Stored data:
- Opening Delimiter -

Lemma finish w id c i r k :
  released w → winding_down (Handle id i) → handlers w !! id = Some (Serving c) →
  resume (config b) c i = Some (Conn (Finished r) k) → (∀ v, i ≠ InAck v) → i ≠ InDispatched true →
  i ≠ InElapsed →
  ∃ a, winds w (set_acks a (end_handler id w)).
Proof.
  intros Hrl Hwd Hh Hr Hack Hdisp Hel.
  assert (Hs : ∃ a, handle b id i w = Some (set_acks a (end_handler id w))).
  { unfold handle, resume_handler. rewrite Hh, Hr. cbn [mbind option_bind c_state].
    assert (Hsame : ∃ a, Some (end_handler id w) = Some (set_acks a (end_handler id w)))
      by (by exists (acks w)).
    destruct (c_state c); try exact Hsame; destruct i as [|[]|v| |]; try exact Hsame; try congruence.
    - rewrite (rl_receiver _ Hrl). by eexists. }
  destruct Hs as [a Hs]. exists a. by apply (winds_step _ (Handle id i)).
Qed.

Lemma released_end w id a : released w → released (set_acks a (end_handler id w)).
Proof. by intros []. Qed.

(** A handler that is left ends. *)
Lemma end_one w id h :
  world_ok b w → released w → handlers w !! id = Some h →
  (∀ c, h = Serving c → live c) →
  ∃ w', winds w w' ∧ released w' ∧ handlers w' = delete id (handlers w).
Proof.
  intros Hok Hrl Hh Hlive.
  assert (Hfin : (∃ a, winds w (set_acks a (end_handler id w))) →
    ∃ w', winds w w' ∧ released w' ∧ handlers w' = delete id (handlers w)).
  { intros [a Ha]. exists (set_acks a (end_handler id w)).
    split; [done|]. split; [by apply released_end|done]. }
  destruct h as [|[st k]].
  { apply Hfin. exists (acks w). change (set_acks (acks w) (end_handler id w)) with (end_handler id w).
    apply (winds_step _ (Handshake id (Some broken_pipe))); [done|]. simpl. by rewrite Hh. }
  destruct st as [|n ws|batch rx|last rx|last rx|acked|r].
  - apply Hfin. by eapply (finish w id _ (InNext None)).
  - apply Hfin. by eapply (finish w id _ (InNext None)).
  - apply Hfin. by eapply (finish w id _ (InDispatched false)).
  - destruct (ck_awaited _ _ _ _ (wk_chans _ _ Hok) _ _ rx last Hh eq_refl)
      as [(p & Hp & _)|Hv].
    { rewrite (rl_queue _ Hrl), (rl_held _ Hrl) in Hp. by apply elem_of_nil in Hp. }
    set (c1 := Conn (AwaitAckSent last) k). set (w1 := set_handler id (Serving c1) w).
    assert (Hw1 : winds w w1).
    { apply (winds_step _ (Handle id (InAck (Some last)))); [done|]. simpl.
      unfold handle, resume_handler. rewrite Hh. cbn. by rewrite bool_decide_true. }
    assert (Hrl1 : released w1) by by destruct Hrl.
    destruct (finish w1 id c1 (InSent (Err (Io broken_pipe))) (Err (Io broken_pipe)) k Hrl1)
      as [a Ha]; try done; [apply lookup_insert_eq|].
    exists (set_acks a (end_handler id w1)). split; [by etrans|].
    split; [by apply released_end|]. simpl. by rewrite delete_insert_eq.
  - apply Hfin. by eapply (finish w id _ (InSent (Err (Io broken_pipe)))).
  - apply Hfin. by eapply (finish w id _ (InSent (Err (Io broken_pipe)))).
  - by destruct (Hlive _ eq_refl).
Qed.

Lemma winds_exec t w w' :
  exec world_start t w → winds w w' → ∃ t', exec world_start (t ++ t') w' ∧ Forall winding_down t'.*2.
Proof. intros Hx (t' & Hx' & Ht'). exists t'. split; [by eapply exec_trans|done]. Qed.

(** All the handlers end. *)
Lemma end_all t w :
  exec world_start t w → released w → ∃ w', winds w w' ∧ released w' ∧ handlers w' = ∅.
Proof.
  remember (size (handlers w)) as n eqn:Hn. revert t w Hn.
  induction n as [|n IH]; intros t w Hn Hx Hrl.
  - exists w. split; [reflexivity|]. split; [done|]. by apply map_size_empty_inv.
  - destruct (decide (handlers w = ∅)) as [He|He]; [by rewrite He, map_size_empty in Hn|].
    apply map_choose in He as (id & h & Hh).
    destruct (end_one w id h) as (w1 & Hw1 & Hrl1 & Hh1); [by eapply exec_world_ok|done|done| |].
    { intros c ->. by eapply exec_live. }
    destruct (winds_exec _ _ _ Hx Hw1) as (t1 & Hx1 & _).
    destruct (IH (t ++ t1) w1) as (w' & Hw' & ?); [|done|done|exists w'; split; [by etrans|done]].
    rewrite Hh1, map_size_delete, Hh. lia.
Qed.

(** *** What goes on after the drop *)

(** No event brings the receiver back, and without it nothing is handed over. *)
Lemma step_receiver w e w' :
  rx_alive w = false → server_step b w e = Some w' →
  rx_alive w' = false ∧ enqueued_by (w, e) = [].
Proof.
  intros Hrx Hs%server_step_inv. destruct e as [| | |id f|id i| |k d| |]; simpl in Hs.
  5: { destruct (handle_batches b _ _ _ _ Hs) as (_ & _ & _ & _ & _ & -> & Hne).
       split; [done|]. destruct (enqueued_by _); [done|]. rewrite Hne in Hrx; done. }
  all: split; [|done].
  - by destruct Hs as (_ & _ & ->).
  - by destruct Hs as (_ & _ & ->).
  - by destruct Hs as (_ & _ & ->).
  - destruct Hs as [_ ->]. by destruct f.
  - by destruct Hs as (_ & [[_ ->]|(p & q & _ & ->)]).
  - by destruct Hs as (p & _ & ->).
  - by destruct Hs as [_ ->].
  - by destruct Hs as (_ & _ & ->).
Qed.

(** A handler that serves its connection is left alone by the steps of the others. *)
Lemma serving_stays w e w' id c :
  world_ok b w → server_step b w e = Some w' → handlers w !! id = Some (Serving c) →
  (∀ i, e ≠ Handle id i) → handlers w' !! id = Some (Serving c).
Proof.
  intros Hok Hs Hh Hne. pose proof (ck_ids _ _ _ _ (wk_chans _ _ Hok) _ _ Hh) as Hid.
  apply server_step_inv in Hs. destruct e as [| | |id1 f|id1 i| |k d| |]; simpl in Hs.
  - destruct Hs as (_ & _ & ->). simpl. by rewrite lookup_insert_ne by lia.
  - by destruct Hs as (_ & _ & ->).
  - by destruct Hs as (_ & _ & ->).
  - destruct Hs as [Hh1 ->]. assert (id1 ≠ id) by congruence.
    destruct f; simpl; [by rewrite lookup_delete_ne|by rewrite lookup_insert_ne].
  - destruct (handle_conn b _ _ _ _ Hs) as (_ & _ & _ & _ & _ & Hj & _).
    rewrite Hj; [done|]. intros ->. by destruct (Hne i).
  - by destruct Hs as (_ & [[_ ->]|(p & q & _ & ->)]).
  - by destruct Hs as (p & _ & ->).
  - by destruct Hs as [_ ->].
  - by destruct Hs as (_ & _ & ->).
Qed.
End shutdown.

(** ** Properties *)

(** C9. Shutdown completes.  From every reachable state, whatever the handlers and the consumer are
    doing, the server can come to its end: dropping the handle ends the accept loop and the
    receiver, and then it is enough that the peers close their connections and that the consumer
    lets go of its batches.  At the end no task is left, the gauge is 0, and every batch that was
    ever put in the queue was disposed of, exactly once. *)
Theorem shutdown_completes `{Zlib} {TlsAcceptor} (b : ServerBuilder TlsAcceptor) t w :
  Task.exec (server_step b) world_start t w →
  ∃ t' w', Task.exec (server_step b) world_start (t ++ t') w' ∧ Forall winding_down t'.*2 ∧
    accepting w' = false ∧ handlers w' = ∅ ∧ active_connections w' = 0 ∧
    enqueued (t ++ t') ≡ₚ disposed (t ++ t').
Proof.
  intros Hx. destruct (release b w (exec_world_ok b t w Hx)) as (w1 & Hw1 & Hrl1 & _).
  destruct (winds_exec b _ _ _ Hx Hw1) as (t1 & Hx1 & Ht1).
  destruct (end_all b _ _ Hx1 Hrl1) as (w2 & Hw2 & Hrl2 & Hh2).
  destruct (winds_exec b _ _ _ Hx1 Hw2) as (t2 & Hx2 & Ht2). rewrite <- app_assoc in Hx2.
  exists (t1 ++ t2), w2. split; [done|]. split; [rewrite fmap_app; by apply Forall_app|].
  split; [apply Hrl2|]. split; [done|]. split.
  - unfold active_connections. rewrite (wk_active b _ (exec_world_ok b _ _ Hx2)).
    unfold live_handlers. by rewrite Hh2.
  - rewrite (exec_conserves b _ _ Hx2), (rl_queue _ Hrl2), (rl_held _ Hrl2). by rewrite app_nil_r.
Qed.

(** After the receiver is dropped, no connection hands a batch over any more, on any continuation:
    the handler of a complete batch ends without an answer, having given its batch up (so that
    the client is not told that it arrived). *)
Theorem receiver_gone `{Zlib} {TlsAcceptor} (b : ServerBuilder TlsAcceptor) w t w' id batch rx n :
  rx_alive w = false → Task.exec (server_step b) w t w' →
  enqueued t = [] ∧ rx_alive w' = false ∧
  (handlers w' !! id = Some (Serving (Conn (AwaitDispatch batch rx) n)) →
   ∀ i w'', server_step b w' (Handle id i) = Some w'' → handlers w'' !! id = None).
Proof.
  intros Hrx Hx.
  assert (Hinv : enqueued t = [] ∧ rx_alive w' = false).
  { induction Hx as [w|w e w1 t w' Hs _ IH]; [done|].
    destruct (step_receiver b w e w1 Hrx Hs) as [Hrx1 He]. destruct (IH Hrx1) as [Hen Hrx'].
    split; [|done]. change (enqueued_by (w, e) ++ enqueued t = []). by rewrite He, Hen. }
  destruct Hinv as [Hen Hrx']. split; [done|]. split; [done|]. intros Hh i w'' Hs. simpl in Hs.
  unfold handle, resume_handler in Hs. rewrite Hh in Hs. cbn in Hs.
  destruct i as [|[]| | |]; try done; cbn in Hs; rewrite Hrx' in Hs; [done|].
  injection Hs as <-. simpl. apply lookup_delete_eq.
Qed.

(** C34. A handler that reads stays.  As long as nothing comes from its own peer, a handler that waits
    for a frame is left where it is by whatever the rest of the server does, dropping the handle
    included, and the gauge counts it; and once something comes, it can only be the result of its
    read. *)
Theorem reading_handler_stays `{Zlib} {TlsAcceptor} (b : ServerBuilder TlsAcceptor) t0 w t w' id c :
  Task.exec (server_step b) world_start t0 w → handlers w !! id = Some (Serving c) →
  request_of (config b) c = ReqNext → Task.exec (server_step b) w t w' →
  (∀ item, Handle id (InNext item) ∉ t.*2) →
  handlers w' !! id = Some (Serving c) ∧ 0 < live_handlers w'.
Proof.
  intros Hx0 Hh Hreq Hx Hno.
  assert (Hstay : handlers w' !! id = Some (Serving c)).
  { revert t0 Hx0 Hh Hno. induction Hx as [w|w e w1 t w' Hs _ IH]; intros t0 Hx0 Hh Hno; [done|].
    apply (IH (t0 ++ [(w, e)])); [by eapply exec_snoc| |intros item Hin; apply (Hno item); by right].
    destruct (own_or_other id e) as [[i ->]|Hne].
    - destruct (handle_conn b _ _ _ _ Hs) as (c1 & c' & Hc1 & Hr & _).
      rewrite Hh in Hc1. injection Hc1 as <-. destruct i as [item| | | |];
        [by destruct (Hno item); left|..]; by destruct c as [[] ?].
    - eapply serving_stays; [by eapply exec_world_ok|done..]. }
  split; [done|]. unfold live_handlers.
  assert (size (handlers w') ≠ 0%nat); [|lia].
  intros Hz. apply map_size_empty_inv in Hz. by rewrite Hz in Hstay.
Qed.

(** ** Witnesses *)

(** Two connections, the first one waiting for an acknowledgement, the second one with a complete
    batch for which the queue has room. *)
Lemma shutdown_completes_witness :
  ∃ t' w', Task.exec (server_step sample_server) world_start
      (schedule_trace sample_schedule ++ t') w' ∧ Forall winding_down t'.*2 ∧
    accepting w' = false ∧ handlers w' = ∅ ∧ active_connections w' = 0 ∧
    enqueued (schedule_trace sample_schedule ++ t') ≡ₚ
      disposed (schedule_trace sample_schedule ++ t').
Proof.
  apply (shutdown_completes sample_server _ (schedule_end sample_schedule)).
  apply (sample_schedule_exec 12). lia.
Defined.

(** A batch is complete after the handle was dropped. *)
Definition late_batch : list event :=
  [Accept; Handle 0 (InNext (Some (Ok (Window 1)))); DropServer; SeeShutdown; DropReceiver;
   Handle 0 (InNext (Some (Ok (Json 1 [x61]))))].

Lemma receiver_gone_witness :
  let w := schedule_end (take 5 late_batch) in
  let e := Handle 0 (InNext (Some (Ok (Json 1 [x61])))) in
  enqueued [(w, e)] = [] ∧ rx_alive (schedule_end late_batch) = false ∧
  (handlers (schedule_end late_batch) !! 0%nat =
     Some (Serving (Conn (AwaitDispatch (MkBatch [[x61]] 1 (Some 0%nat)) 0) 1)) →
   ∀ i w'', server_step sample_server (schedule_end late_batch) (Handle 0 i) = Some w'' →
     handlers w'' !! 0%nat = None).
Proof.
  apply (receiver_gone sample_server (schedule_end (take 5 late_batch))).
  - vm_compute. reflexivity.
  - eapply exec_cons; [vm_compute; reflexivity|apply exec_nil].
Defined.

- Closing Delimiter -

Problem statement: Take the records above and return, word for word, only the lines that fall from the line with "rx_alive w = false → Task.exec" to the line with "intros Hrx Hx.", both of them included.

Your response:
  rx_alive w = false → Task.exec (server_step b) w t w' →
  enqueued t = [] ∧ rx_alive w' = false ∧
  (handlers w' !! id = Some (Serving (Conn (AwaitDispatch batch rx) n)) →
   ∀ i w'', server_step b w' (Handle id i) = Some w'' → handlers w'' !! id = None).
Proof.
  intros Hrx Hx.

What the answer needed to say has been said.